Friday, December 24, 2010
Today in Literary History - Oscar Wilde Departs for America
On December 24, 1881, Oscar Wilde left England for America and a year-long lecture tour on topics such as “The House Beautiful” and “The Decorative Arts.” It’s not certain whether or not Wilde did tell his fellow passengers that “the roaring ocean does not roar,” or that he told a customs agent, “I have nothing to declare except my genius,” but we do know that the captain of the ship said he regretted not having Wilde “lashed to the bowsprit on the windward side.”
In the US, thousands turned out to see and hear Wilde and so many took to heart his mission “to make this artistic movement the basis for a new civilization” that craft societies and museum patronage blossomed, both during and after his visit.
Wilde, himself wrote home that he was a bigger hit than Dickens by far, and said the personal adulation heaped upon him required his hiring of not one, but three, secretaries. “One writes my autographs all day for my admirers, the other receives the flowers that are left really every ten minutes. A third whose hair resembles mine is obliged to send off locks of his own hair to the myriad maidens of the city, and so is rapidly becoming bald.”
But not all was adulation. Wilde was the target of much mocking during his US tour, some of it good-natured, some of it not. A few mocked his poetry, though most zeroed in on his appearance, in particular his “great ungainly crane” of a body, his purple Hungarian smoking jacket, with matching turban, knee breeches and black silk stockings, his coat lined with lavender satin, and everything laced and caped and topped with a sky blue cravat. One Chicago clothing store even went so far as to use his photo, dubbed a photo of the “Ass-thete” to promote their more masculine line.
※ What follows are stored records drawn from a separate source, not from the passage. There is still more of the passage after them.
(** * PeakTech backend: contact intake, project portfolio CRUD, auth gate

    A shallow embedding of the Express/Mongoose code of the repository:
    - [server/models/Project.js], [server/controllers/projectController.js],
      [server/routes/projectRoutes.js] and the image upload middleware
      (src/main.js);
    - [server/middleware/error.js], [server/utils/errorResponse.js],
      [server/middleware/auth.js] (src/unnamed/part_000);
    - [server/controllers/contactController.js], [server/models/Contact.js],
      [server/routes/contactRoutes.js], [server/utils/email.js]
      (src/unnamed/part_001).

    Strings are sequences of 8-bit code units (the Latin-1 part of a JS
    string); on that range [toLowerCase], [trim] and the character classes
    of the regular expressions act unit by unit, as written below.
    MongoDB collections are finite maps from ObjectIds to documents.
    Handlers are functions from the environment of one request (clock,
    token verifier, mail transport), the store and the request to a step of
    the Express chain. Where the code relies on its libraries, their
    behaviour is written out as that of Mongoose 5 (setters, document and
    update validators, the order of [err.errors]) and of multer 1
    ([single], the file filter and the size limit). *)

From Stdlib Require Import ZArith Ascii String DecimalString.
From stdpp Require Import base option list gmap strings.

Local Open Scope string_scope.
Local Open Scope Z_scope.

(** ** JavaScript string primitives *)

Module JsString.

Definition code (c : ascii) : Z := Z.of_N (N_of_ascii c).

Definition in_range (lo hi : Z) (c : ascii) : bool :=
  (lo <=? code c) && (code c <=? hi).

(** [\w] of a JS regular expression: [A-Za-z0-9_]. *)
Definition is_word (c : ascii) : bool :=
  in_range 97 122 c || in_range 65 90 c || in_range 48 57 c
  || (code c =? 95).

(** The literal space of [/[^\w ]+/] and [/ +/]. *)
Definition is_space (c : ascii) : bool := code c =? 32.

(** White space and line terminators stripped by [String.prototype.trim]
    (TAB, LF, VT, FF, CR, SP, NBSP). *)
Definition is_trim_space (c : ascii) : bool :=
  in_range 9 13 c || (code c =? 32) || (code c =? 160).

(** [toLowerCase] on one unit: A-Z, and the upper-case letters of
    Latin-1 (U+00C0..U+00DE without the multiplication sign U+00D7). *)
Definition lower_unit (c : ascii) : ascii :=
  if in_range 65 90 c
     || (in_range 192 222 c && negb (code c =? 215))
  then ascii_of_N (Z.to_N (code c + 32))
  else c.

Fixpoint toLowerCase (s : string) : string :=
  match s with
  | EmptyString => EmptyString
  | String c s' => String (lower_unit c) (toLowerCase s')
  end.

Definition is_empty (s : string) : bool :=
  match s with EmptyString => true | _ => false end.

Fixpoint trimStart (s : string) : string :=
  match s with
  | EmptyString => EmptyString
  | String c s' => if is_trim_space c then trimStart s' else s
  end.

Fixpoint trimEnd (s : string) : string :=
  match s with
  | EmptyString => EmptyString
  | String c s' =>
      let r := trimEnd s' in
      if is_trim_space c && is_empty r then EmptyString else String c r
  end.

Definition trim (s : string) : string := trimEnd (trimStart s).

(** [s.replace(/[cls]+/g, rep)]: the scan goes left to right; a unit of
    the class that follows a unit outside of it (or the start) opens a
    match, the match extends over the whole run of class units, and the
    run is replaced by [rep]. [in_match] tells that the previous unit
    belongs to the match being consumed. *)
Fixpoint replace_runs (cls : ascii -> bool) (rep : string)
         (in_match : bool) (s : string) : string :=
  match s with
  | EmptyString => EmptyString
  | String c s' =>
      if cls c then
        if in_match then replace_runs cls rep true s'
        else rep +:+ replace_runs cls rep true s'
      else String c (replace_runs cls rep false s')
  end.

Definition replace_all_plus (cls : ascii -> bool) (rep s : string) : string :=
  replace_runs cls rep false s.

(** [s.startsWith(p)] *)
Definition startsWith (s p : string) : bool := String.prefix p s.

(** [s.split(' ')]: the pieces between single spaces. *)
Fixpoint split_space_aux (cur : string) (s : string) : list string :=
  match s with
  | EmptyString => [cur]
  | String c s' =>
      if is_space c then cur :: split_space_aux EmptyString s'
      else split_space_aux (cur +:+ String c EmptyString) s'
  end.

Definition split_space (s : string) : list string :=
  split_space_aux EmptyString s.

(** [arr.join(',')], which is also what [String(arr)] gives. *)
Fixpoint join_comma (l : list string) : string :=
  match l with
  | [] => EmptyString
  | [x] => x
  | x :: rest => x +:+ "," +:+ join_comma rest
  end.

(** Decimal rendering of an integer inside a template literal. *)
Definition of_Z (z : Z) : string := NilZero.string_of_int (Z.to_int z).

(** [[...s].every(p)] on the units of a string. *)
Fixpoint every (p : ascii -> bool) (s : string) : bool :=
  match s with
  | EmptyString => true
  | String c s' => p c && every p s'
  end.

End JsString.

(** ** Regular expressions of the source, matched by derivatives

    The patterns of the source use only classes, concatenation,
    alternation and repetition, so [RegExp.prototype.test] is membership
    in the language of the pattern: of the whole input for a pattern
    anchored with [^] and [$], of some substring otherwise. *)

Module Regex.

Inductive regex : Type :=
| Void
| Eps
| Class (p : ascii -> bool)
| Cat (r1 r2 : regex)
| Alt (r1 r2 : regex)
| Star (r : regex).

Fixpoint nullable (r : regex) : bool :=
  match r with
  | Void => false
  | Eps => true
  | Class _ => false
  | Cat r1 r2 => nullable r1 && nullable r2
  | Alt r1 r2 => nullable r1 || nullable r2
  | Star _ => true
  end.

Definition mk_cat (r1 r2 : regex) : regex :=
  match r1, r2 with
  | Void, _ => Void
  | _, Void => Void
  | Eps, _ => r2
  | _, _ => Cat r1 r2
  end.

Definition mk_alt (r1 r2 : regex) : regex :=
  match r1, r2 with
  | Void, _ => r2
  | _, Void => r1
  | _, _ => Alt r1 r2
  end.

Fixpoint deriv (c : ascii) (r : regex) : regex :=
  match r with
  | Void => Void
  | Eps => Void
  | Class p => if p c then Eps else Void
  | Cat r1 r2 =>
      if nullable r1
      then mk_alt (mk_cat (deriv c r1) r2) (deriv c r2)
      else mk_cat (deriv c r1) r2
  | Alt r1 r2 => mk_alt (deriv c r1) (deriv c r2)
  | Star r1 => mk_cat (deriv c r1) (Star r1)
  end.

Fixpoint matches (r : regex) (s : string) : bool :=
  match s with
  | EmptyString => nullable r
  | String c s' => matches (deriv c r) s'
  end.

Definition lit (c : ascii) : regex := Class (fun x => bool_decide (x = c)).

Fixpoint str (s : string) : regex :=
  match s with
  | EmptyString => Eps
  | String c s' => Cat (lit c) (str s')
  end.

Definition plus (r : regex) : regex := Cat r (Star r).
Definition opt (r : regex) : regex := Alt r Eps.
Definition any : regex := Class (fun _ => true).

(** The language of a pattern, which [matches] decides. *)
Inductive denotes : regex -> string -> Prop :=
| denotes_eps : denotes Eps ""
| denotes_class (p : ascii -> bool) (c : ascii) :
    p c = true -> denotes (Class p) (String c "")
| denotes_cat (r1 r2 : regex) (s1 s2 : string) :
    denotes r1 s1 -> denotes r2 s2 -> denotes (Cat r1 r2) (s1 +:+ s2)
| denotes_alt_l (r1 r2 : regex) (s : string) :
    denotes r1 s -> denotes (Alt r1 r2) s
| denotes_alt_r (r1 r2 : regex) (s : string) :
    denotes r2 s -> denotes (Alt r1 r2) s
| denotes_star_nil (r : regex) : denotes (Star r) ""
| denotes_star_app (r : regex) (s1 s2 : string) :
    denotes r s1 -> denotes (Star r) s2 -> denotes (Star r) (s1 +:+ s2).

(** [/^r$/.test(s)] *)
Definition test_anchored (r : regex) (s : string) : bool := matches r s.

(** [/r/.test(s)]: some substring of [s] matches. *)
Definition test (r : regex) (s : string) : bool :=
  matches (Cat (Star any) (Cat r (Star any))) s.

End Regex.

(** ** [path.extname] of Node (POSIX flavour), used by the upload filter

    The scan runs from the last unit to the first, as in Node: trailing
    slashes are skipped, the first slash met after a name unit ends the
    scan, [startDot] is the last dot of the final path segment and
    [preDotState] tells whether anything other than dots precedes it. *)

Module Path.

Record scan : Type := Scan {
  startDot : Z;
  startPart : Z;
  end_ : Z;
  matchedSlash : bool;
  preDotState : Z;
  stopped : bool
}.

Definition scan_init : scan := Scan (-1) 0 (-1) true 0 false.

Definition scan_step (st : scan) (i : Z) (c : ascii) : scan :=
  if stopped st then st
  else if JsString.code c =? 47 then
    if negb (matchedSlash st)
    then Scan (startDot st) (i + 1) (end_ st) (matchedSlash st)
              (preDotState st) true
    else st
  else
    let e := if end_ st =? -1 then i + 1 else end_ st in
    let ms := if end_ st =? -1 then false else matchedSlash st in
    if JsString.code c =? 46 then
      if startDot st =? -1
      then Scan i (startPart st) e ms (preDotState st) false
      else if negb (preDotState st =? 1)
           then Scan (startDot st) (startPart st) e ms 1 false
           else Scan (startDot st) (startPart st) e ms (preDotState st) false
    else if negb (startDot st =? -1)
         then Scan (startDot st) (startPart st) e ms (-1) false
         else Scan (startDot st) (startPart st) e ms (preDotState st) false.

(** The units of [s] paired with their indices, last unit first. *)
Fixpoint indexed_rev (i : Z) (s : string) (acc : list (Z * ascii))
  : list (Z * ascii) :=
  match s with
  | EmptyString => acc
  | String c s' => indexed_rev (i + 1) s' ((i, c) :: acc)
  end.

Definition scan_path (s : string) : scan :=
  fold_left (fun st ic => scan_step st (fst ic) (snd ic))
            (indexed_rev 0 s []) scan_init.

Definition slice (s : string) (from to : Z) : string :=
  String.substring (Z.to_nat from) (Z.to_nat (to - from)) s.

Definition extname (p : string) : string :=
  let st := scan_path p in
  if (startDot st =? -1) || (end_ st =? -1) || (preDotState st =? 0)
     || ((preDotState st =? 1) && (startDot st =? end_ st - 1)
         && (startDot st =? startPart st + 1))
  then EmptyString
  else slice p (startDot st) (end_ st).

End Path.

(** ** Documents of the three collections *)

Abbreviation ObjectId := positive (only parsing).

Module User.

(** The User/Admin schema of the implementation plan. *)
Record t : Type := Build {
  id : ObjectId;
  username : string;
  email : string;
  password : string;
  role : string;
  createdAt : Z;
  lastLogin : Z
}.

End User.

Module Contact.

Record t : Type := Build {
  id : ObjectId;
  firstName : string;
  lastName : string;
  email : string;
  company : option string;
  message : string;
  status : string;
  dateSubmitted : Z;
  lastUpdated : Z;
  createdAt : Z;
  updatedAt : Z
}.

End Contact.

Module Project.

Record testimonial : Type := Testimonial {
  quote : option string;
  name : option string;
  position : option string;
  company : option string;
  avatar : option string
}.

Record t : Type := Build {
  id : ObjectId;
  title : string;
  slug : string;
  client : string;
  description : string;
  shortDescription : string;
  categories : list string;
  technologies : list string;
  features : list string;
  thumbnailImage : string;
  galleryImages : list string;
  projectUrl : option string;
  testimonial_ : option testimonial;
  featured : bool;
  completionDate : option Z;
  createdBy : ObjectId;
  createdAt : Z;
  updatedAt : Z
}.

(** A request body for the Project routes: every schema path may be
    present or absent; paths outside the schema are dropped by Mongoose.
    The record stands for a JSON object whose keys come in the order of the
    schema. *)
Record payload : Type := Payload {
  b_title : option string;
  b_slug : option string;
  b_client : option string;
  b_description : option string;
  b_shortDescription : option string;
  b_categories : option (list string);
  b_technologies : option (list string);
  b_features : option (list string);
  b_thumbnailImage : option string;
  b_galleryImages : option (list string);
  b_projectUrl : option string;
  b_testimonial : option testimonial;
  b_featured : option bool;
  b_completionDate : option Z;
  b_createdBy : option ObjectId
}.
The mocking sometimes had Wilde a bit “out of sorts,” but he was never outmatched, and he was usually up for any adventure, especially a game of wit.
As incomprehensible as it seems, the “prissy” Wilde gave a talk in a mining town called Leadville in the Rockies. “I spoke to them of the early Florentines,” he said, “and they slept as though no crime had ever stained the ravines of their mountain home.” After the talk, Wilde agreed to descend to the bottom of a silver mine in a bucket saying, “I, of course, true to my principle, being graceful even in a bucket.” And the townspeople cheered him on when he dined, drank whiskey, and smoked a cigar. What happened next is best described in Wilde’s own words:
Then I had to open a new vein, or lode, which with a silver drill I brilliantly performed, amidst unanimous applause. The silver drill was presented to me and the lode named “The Oscar.” I had hoped that in their simple grand way they would have offered me shares in “The Oscar,” but in their artless untutored fashion they did not. Only the silver drill remains as a memory of my night at Leadville.
That night, Wilde spent time in the local bar and took particular note of a sign that read: “Please do not shoot the pianist; he is doing his best.”
Back in England, Wilde toured again, giving his “Impressions of America,” and he recalled his night in Leadville with obvious delight. “I was struck with this recognition of the fact that bad art merits the penalty of death,” he said, “and I felt that in this remote city, where the aesthetic applications of the revolver were clearly established in the case of music, my apostolic task would be much simplified, as indeed it was.”
Oscar Wilde really was “one of a kind.”